Deloitte phase I investigation into MSD security breach 'damning'

An investigation into the social development ministry's recent security breaches has found initial concerns about its self-service kiosks were not looked into further.

READ ALSO: Ng: MSD report honest, reasonable - but leaves one big question

MSD chief executive Brendan Boyle has confirmed a number people will be held accountable for their action or inaction around the breaches. 

He says he has launched four employment investigations into staff "across the spectrum".

But he will not be commenting on them because the investigations need to run their course.

The MSD has revealed its first report into last month's breach of the kiosks.

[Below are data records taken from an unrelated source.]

(** [ObjectCache::open]: the cache and the writes made; [None]: an error, before
    anything is written. *)
Definition open (src pol : bytes) (d : Disk) : option (ObjectCache * list Action) :=
  match open_manifest src pol d with
  | None => None
  | Some m =>
    if negb (in_progress m) then
      let m := start_scan m in
      Some ({| manifest := m; pending_objects := ∅ |}, [WritePages []; WriteManifest (manifest_to_vec m)])
    else
      match replay_pages (pages_jsonl d) m with
      | None => None
      | Some (m, l) => Some ({| manifest := m; pending_objects := ∅ |}, l)
      end
  end.

(** ** Reading *)

Definition object_path (key : bytes) : bytes := hash key.

Definition check_digest (c : ObjectCache) (key b : bytes) : bool :=
  match objects (manifest c) !! key with Some o => bytes_eqb (digest o) (hash b) | None => false end.

(** [read]; [None]: an error. *)
Definition read (c : ObjectCache) (d : Disk) (key : bytes) : option bytes :=
  match object_files d !! object_path key with
  | None => None
  | Some b => if check_digest c key b then Some b else None
  end.

Definition scope_complete (c : ObjectCache) (prefix : bytes) : bool :=
  match scopes (manifest c) !! prefix with Some s => complete s | None => false end.
Definition continuation_token (c : ObjectCache) (prefix : bytes) : option bytes :=
  match scopes (manifest c) !! prefix with Some s => next_token s | None => None end.

(** [cached]: the outer [None] is an error. *)
Definition cached (c : ObjectCache) (d : Disk) (key : bytes) (v : ObjectVersion) : option (option bytes) :=
  if match identity v with Some i => negb (non_empty i) | None => true end
     || match objects (manifest c) !! key with Some o => negb (bool_decide (version o = v)) | None => true end
  then Some None
  else
    match object_files d !! object_path key with
    | None => Some None
    | Some b => if check_digest c key b then Some (Some b) else None
    end.

(** ** Writing *)

Definition store (c : ObjectCache) (d : Disk) (key : bytes) (v : ObjectVersion) (b : bytes) : ObjectCache * list Action :=
  let o := {| version := v; digest := hash b |} in
  let m := manifest c in
  ({| manifest := {| manifest_version := manifest_version m; source := source m; policy := policy m; in_progress := in_progress m;
                     scopes := scopes m; completed_objects := {[key]} ∪ completed_objects m;
                     objects := <[key := o]> (objects m) |};
      pending_objects := <[key := o]> (pending_objects c) |},
   if negb (bool_decide (objects m !! key = Some o))
      || match object_files d !! object_path key with Some _ => false | None => true end
   then [WriteObject (object_path key) b] else []).

Definition page_of (c : ObjectCache) (prefix : bytes) (token : option bytes) : PageCheckpoint :=
  {| page_prefix := prefix;
     page_scope := {| next_token := token; complete := match token with None => true | Some _ => false end |};
     page_objects := pending_objects c |}.
(* ===== verification/Ordered.v ===== *)
(** * Orders, stable sorting and ordered maps

    [Ord] as a comparison function with its laws, [sort_by] and [dedup_by] of
    slices, and the iteration order of a [BTreeMap], here a [gmap] listed by
    key. *)

From Stdlib Require Import ZArith Lia Bool Sorting.Sorted.
From stdpp Require Import base list numbers option gmap sorting.
From S2P Require Import Prelude.

(** ** Comparisons *)

(** A total preorder; [Eq] need not be equality. *)
Class WeakOrd {A} (cmp : A -> A -> comparison) : Prop := {
  cmp_flip x y : cmp y x = CompOpp (cmp x y);
  cmp_comp x y z : match cmp x y, cmp y z with
                   | Gt, _ | _, Gt => True
                   | Eq, c => cmp x z = c
                   | Lt, _ => cmp x z = Lt
                   end
}.

Arguments cmp_flip {A} cmp {_} x y.
Arguments cmp_comp {A} cmp {_} x y z.

(** One whose [Eq] is equality. *)
Class TotalOrd {A} (cmp : A -> A -> comparison) : Prop := {
  total_weak :: WeakOrd cmp;
  cmp_eq x y : cmp x y = Eq -> x = y
}.

Arguments cmp_eq {A} cmp {_} x y.

Definition cmp_le {A} (cmp : A -> A -> comparison) (x y : A) : Prop := cmp x y <> Gt.

Definition then_with (a b : comparison) : comparison := match a with Eq => b | c => c end.

Fixpoint bytes_cmp (a b : bytes) : comparison :=
  match a, b with
  | [], [] => Eq | [], _ => Lt | _, [] => Gt
  | x :: a, y :: b => then_with (x ?= y)%Z (bytes_cmp a b)
  end.

Section Laws.
Context {A : Type} (cmp : A -> A -> comparison) `{!WeakOrd cmp}.

Lemma cmp_refl x : cmp x x = Eq.
Proof. pose proof (cmp_flip cmp x x) as H. by destruct (cmp x x). Qed.

#[export] Instance cmp_le_trans : Transitive (cmp_le cmp).
Proof.
  intros x y z Hxy Hyz. unfold cmp_le in *. pose proof (cmp_comp cmp x y z) as H.
  destruct (cmp x y), (cmp y z); congruence.
Qed.

Lemma cmp_le_total x y : cmp_le cmp x y \/ cmp_le cmp y x.
Proof. unfold cmp_le. rewrite (cmp_flip cmp x y). by destruct (cmp x y); [left|left|right]. Qed.

Lemma cmp_gt_le x y : cmp x y = Gt -> cmp_le cmp y x.
Proof. unfold cmp_le. rewrite (cmp_flip cmp x y). by intros ->. Qed.
End Laws.

#[export] Instance z_total : TotalOrd Z.compare.
Proof.
  split; [split|].
  - intros x y. apply Z.compare_antisym.
  - intros x y z. destruct (Z.compare_spec x y), (Z.compare_spec y z); try done; subst;
      try (by apply Z.compare_refl); apply Z.compare_lt_iff; lia.
  - intros x y. apply Z.compare_eq.
Qed.

(** Lexicographic order, and an order seen through a function. *)
#[export] Instance then_with_weak {A} (f g : A -> A -> comparison) `{!WeakOrd f, !WeakOrd g} : WeakOrd (fun x y => then_with (f x y) (g x y)).
Proof.
  split.
  - intros x y. rewrite (cmp_flip f x y), (cmp_flip g x y). by destruct (f x y).
  - intros x y z. pose proof (cmp_comp f x y z) as Hf. pose proof (cmp_comp g x y z) as Hg.
    destruct (f x y), (f y z), (g x y), (g y z); cbn in *; try done; by rewrite Hf.
Qed.

#[export] Instance on_weak {A B} (p : A -> B) (cmp : B -> B -> comparison) `{!WeakOrd cmp} : WeakOrd (fun x y => cmp (p x) (p y)).
Proof. split; [intros x y; apply (cmp_flip cmp)|intros x y z; apply (cmp_comp cmp)]. Qed.

#[export] Instance bytes_total : TotalOrd bytes_cmp.
Proof.
  split; [split|].
  - induction x as [|a x IH]; intros [|b y]; try done. cbn. rewrite (cmp_flip Z.compare a b), IH.
    by destruct (a ?= b)%Z.
  - induction x as [|a x IH]; intros [|b y] [|c z]; cbn; try done; try (by destruct (then_with _ _)).
    pose proof (cmp_comp Z.compare a b c) as H. specialize (IH y z).
    destruct (a ?= b)%Z, (b ?= c)%Z, (bytes_cmp x y), (bytes_cmp y z); cbn in *; try done; by rewrite H.
  - induction x as [|a x IH]; intros [|b y]; try done. cbn. destruct (Z.compare_spec a b) as [->| |]; try done. cbn. intros H. f_equal. by apply IH.
Qed.

(** ** Sorting *)

Section Sorting.
Context {A : Type} (cmp : A -> A -> comparison).

Fixpoint insert_by (x : A) (l : list A) : list A :=
  match l with
  | [] => [x]
  | y :: r => match cmp x y with Gt => y :: insert_by x r | _ => x :: l end
  end.

(** [sort_by] is stable: of equal elements the first stays first. *)
Fixpoint sort_by (l : list A) : list A := match l with [] => [] | x :: l => insert_by x (sort_by l) end.

Lemma insert_by_perm x l : insert_by x l ≡ₚ x :: l.
Proof.
  induction l as [|y l IH]; [done|]. cbn. destruct (cmp x y); [done|done|]. rewrite IH. apply Permutation_swap.
Qed.

Lemma sort_by_perm l : sort_by l ≡ₚ l.
Proof. induction l as [|x l IH]; [done|]. cbn. by rewrite insert_by_perm, IH. Qed.

Lemma sort_by_elem l x : x ∈ sort_by l <-> x ∈ l.
Proof. by rewrite sort_by_perm. Qed.

Lemma sort_by_sorted_id l : StronglySorted (cmp_le cmp) l -> sort_by l = l.
Proof.
  induction 1 as [|x l Hl IH Hx]; [done|]. cbn. rewrite IH. destruct l as [|y l]; [done|]. cbn.
  apply Forall_cons in Hx as [Hx _]. unfold cmp_le in Hx. by destruct (cmp x y).
Qed.

Context `{!WeakOrd cmp}.

Lemma insert_by_sorted x l : StronglySorted (cmp_le cmp) l -> StronglySorted (cmp_le cmp) (insert_by x l).
Proof.
  induction 1 as [|y l Hl IH Hy]; [by repeat constructor|]. cbn.
  assert (cmp x y <> Gt -> StronglySorted (cmp_le cmp) (x :: y :: l)) as Hle.
  { intros H. constructor; [by constructor|]. constructor; [done|]. eapply Forall_impl; [exact Hy|]. intros z Hz.
    by apply (cmp_le_trans cmp x y z). }
  destruct (cmp x y) eqn:E; [by apply Hle|by apply Hle|]. constructor; [done|].
  rewrite insert_by_perm. constructor; [by apply cmp_gt_le|done].
Qed.

Lemma sort_by_sorted l : StronglySorted (cmp_le cmp) (sort_by l).
Proof. induction l as [|x l IH]; [constructor|]. by apply insert_by_sorted. Qed.
End Sorting.

(** [dedup_by]: of neighbours that are the same the first stays. *)
Section Dedup.
Context {A : Type} (same : A -> A -> bool).

Fixpoint dedup_from (x : A) (l : list A) : list A :=
  match l with [] => [] | y :: l => if same y x then dedup_from x l else y :: dedup_from y l end.
Definition dedup_by (l : list A) : list A := match l with [] => [] | x :: l => x :: dedup_from x l end.

Lemma dedup_from_sublist x l : sublist (dedup_from x l) l.
Proof.
  revert x. induction l as [|y l IH]; intros x; [constructor|]. cbn. destruct (same y x); [by apply sublist_cons|by apply sublist_skip].
Qed.

Lemma dedup_by_sublist l : sublist (dedup_by l) l.
Proof. destruct l as [|x l]; [constructor|]. apply sublist_skip, dedup_from_sublist. Qed.

Lemma dedup_from_twice x l : dedup_from x (dedup_from x l) = dedup_from x l.
Proof.
  revert x. induction l as [|y l IH]; intros x; [done|]. cbn. destruct (same y x) eqn:E; [done|]. cbn. by rewrite E, IH.
Qed.

Lemma dedup_by_twice l : dedup_by (dedup_by l) = dedup_by l.
Proof. destruct l as [|x l]; [done|]. cbn. by rewrite dedup_from_twice. Qed.

Lemma dedup_by_nil l : dedup_by l = [] <-> l = [].
Proof. by destruct l. Qed.

(** Every element is there or the same as one that is. *)
Lemma dedup_from_covers (HE : Equivalence (fun x y => same x y = true)) x l y : y ∈ l -> same y x = true \/ exists z, z ∈ dedup_from x l /\ same y z = true.
Proof.
  revert x. induction l as [|a l IH]; intros x Hy; [by apply not_elem_of_nil in Hy|]. cbn.
  apply elem_of_cons in Hy as [->|Hy].
  - destruct (same a x) eqn:E; [by left|]. right. exists a. split; [left|]. apply HE.
  - destruct (same a x) eqn:E.
    + by apply IH.
    + destruct (IH a Hy) as [H|(z & Hz & H)]; right; [exists a; split; [left|done]|exists z; split; [by right|done]].
Qed.

Lemma dedup_by_covers (HE : Equivalence (fun x y => same x y = true)) l y : y ∈ l -> exists z, z ∈ dedup_by l /\ same y z = true.
Proof.
  destruct l as [|x l]; [by intros H%not_elem_of_nil|]. intros [->|Hy]%elem_of_cons.
  - exists x. split; [left|apply HE].
  - destruct (dedup_from_covers HE x l y Hy) as [H|(z & Hz & H)]; [exists x; split; [left|done]|exists z; split; [by right|done]].
Qed.
End Dedup.

Lemma sublist_sorted {A} (R : A -> A -> Prop) (l1 l2 : list A) : sublist l1 l2 -> StronglySorted R l2 -> StronglySorted R l1.
Proof.
  induction 1 as [|x l1 l2 Hs IH|x l1 l2 Hs IH]; [done| |]; intros H; inversion H as [|? ? Hl Hx]; subst; [|by apply IH].
  constructor; [by apply IH|]. apply Forall_forall. intros y Hy. apply (proj1 (Forall_forall _ _) Hx). eapply elem_of_submseteq; [exact Hy|by apply sublist_submseteq].
Qed.

(** ** Ordered maps *)

Section BTree.
Context {K : Type} `{!EqDecision K, !Countable K} (cmp : K -> K -> comparison) `{!TotalOrd cmp}.

(** The entries of a map in the order of their keys. *)
Definition btree_list {V} (m : gmap K V) : list (K * V) := sort_by (fun a b => cmp (fst a) (fst b)) (map_to_list m).

Lemma elem_of_btree {V} (m : gmap K V) k v : (k, v) ∈ btree_list m <-> m !! k = Some v.
Proof. unfold btree_list. rewrite sort_by_elem. apply elem_of_map_to_list. Qed.

Lemma btree_nodup {V} (m : gmap K V) : NoDup (btree_list m).*1.
Proof. unfold btree_list. rewrite sort_by_perm. apply NoDup_fst_map_to_list. Qed.

(** A list by key with the entries of a map is its list. *)
Lemma btree_unique {V} (m : gmap K V) l : StronglySorted (cmp_le (fun a b => cmp (fst a) (fst b))) l -> NoDup l.*1 ->
  (forall k v, (k, v) ∈ l <-> m !! k = Some v) -> l = btree_list m.
Proof.
  intros Hs Hn Hl. assert (NoDup l) as Hnl by (by eapply NoDup_fmap_1).
  assert (btree_list m ≡ₚ l) as Hp.
  { apply NoDup_Permutation; [by eapply NoDup_fmap_1, btree_nodup|done|]. intros [k v]. by rewrite Hl, elem_of_btree. }
  assert (StronglySorted (cmp_le (fun a b => cmp (fst a) (fst b))) (btree_list m)) as Hb by (apply sort_by_sorted; apply _).
  revert Hs Hb Hn Hp. generalize (btree_list m) as l'. clear Hl Hnl. induction l as [|[k v] l IH]; intros l' Hs Hb Hn Hp.
  - symmetry. by apply Permutation_nil_r.
  - destruct l' as [|[k' v'] l']; [by apply Permutation_nil_l in Hp|].
    inversion Hs as [|? ? Hs' Hk]; inversion Hb as [|? ? Hb' Hk']; subst.
    assert ((k, v) = (k', v')) as E.
    { assert ((k, v) ∈ (k', v') :: l') as H1 by (rewrite Hp; left). assert ((k', v') ∈ (k, v) :: l) as H2 by (rewrite <-Hp; left).
      apply elem_of_cons in H1 as [H1|H1]; [done|]. apply elem_of_cons in H2 as [H2|H2]; [done|].
      pose proof (proj1 (Forall_forall _ _) Hk _ H2) as L1. pose proof (proj1 (Forall_forall _ _) Hk' _ H1) as L2.
      unfold cmp_le in L1, L2. cbn in L1, L2. rewrite (cmp_flip cmp k k') in L2.
      assert (k = k') as -> by (apply (cmp_eq cmp); by destruct (cmp k k')).
      exfalso. cbn in Hn. apply NoDup_cons in Hn as [Hn _]. apply Hn, list_elem_of_fmap. by exists (k', v'). }
    injection E as <- <-. f_equal. apply IH; [done|done| |by eapply Permutation_cons_inv].
    cbn in Hn. by apply NoDup_cons in Hn as [_ ?].
Qed.
End BTree.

Mr Boyle says the report is damning and details the ministry's failure to separate public kiosks from a network containing corporate files.

The report, carried out by Deloitte, came to a number of conclusions, including:

• The ministry's insufficient focus on security and privacy during design and build.
• The ministry's inadequate response to findings from security testing.
• The ministry's inadequate risk management and escalation within the IT organisation.

The report has also found there was an inadequate reponse to Kay Brereton's October 2011 concerns regarding the security of the kiosks:

• There were also four key weaknesses which enabled the security breach:The ability to map network drives was not restricted on the kiosk.
• There was a lack of separation between the kiosks and the ministry's corporate network.
• The kiosks operated as an authenticated user on the network, giving the kiosks a trusted level of privilege to the ministry's corporate information.
• Shares containing sensitive data on the network were not appropriately restricted.

The report found the breach would not have occured in the way it did if any one of these weaknesses had not existed.

Mr Boyle says of the 7307 items handed over and 1432 of them contained some personal information, such as a person's name or date of birth or other information.

Ten of those cases involve highly sensitive information.

Mr Boyle again apologised for the breach.

"I'm sorry, however I'm pleased to report the security breach has not been widespread.

"The investigation has confirmed there is no evidence to suggest the information has gone beyond blogger Keith Ng and his informant Ira Bailey."

Mr Bailey was one of the Urewera 17.

He admits the ministry failed to keep the information safe, but says the risk of harm is extremely low.

The report found initial security testing by Dimension Data detailed the lack of network separation and the existence of accessible network shares.

However, these concerns were not fixed, not were the findings escalated.

"If these two findings had been remediated, the security breach could not have occured in the manner it did," wrote the report's authors.

Deloitte has now begun phase two of its investigation into the effectiveness of the ministry's wider IT security. The report is due towards the end of the month.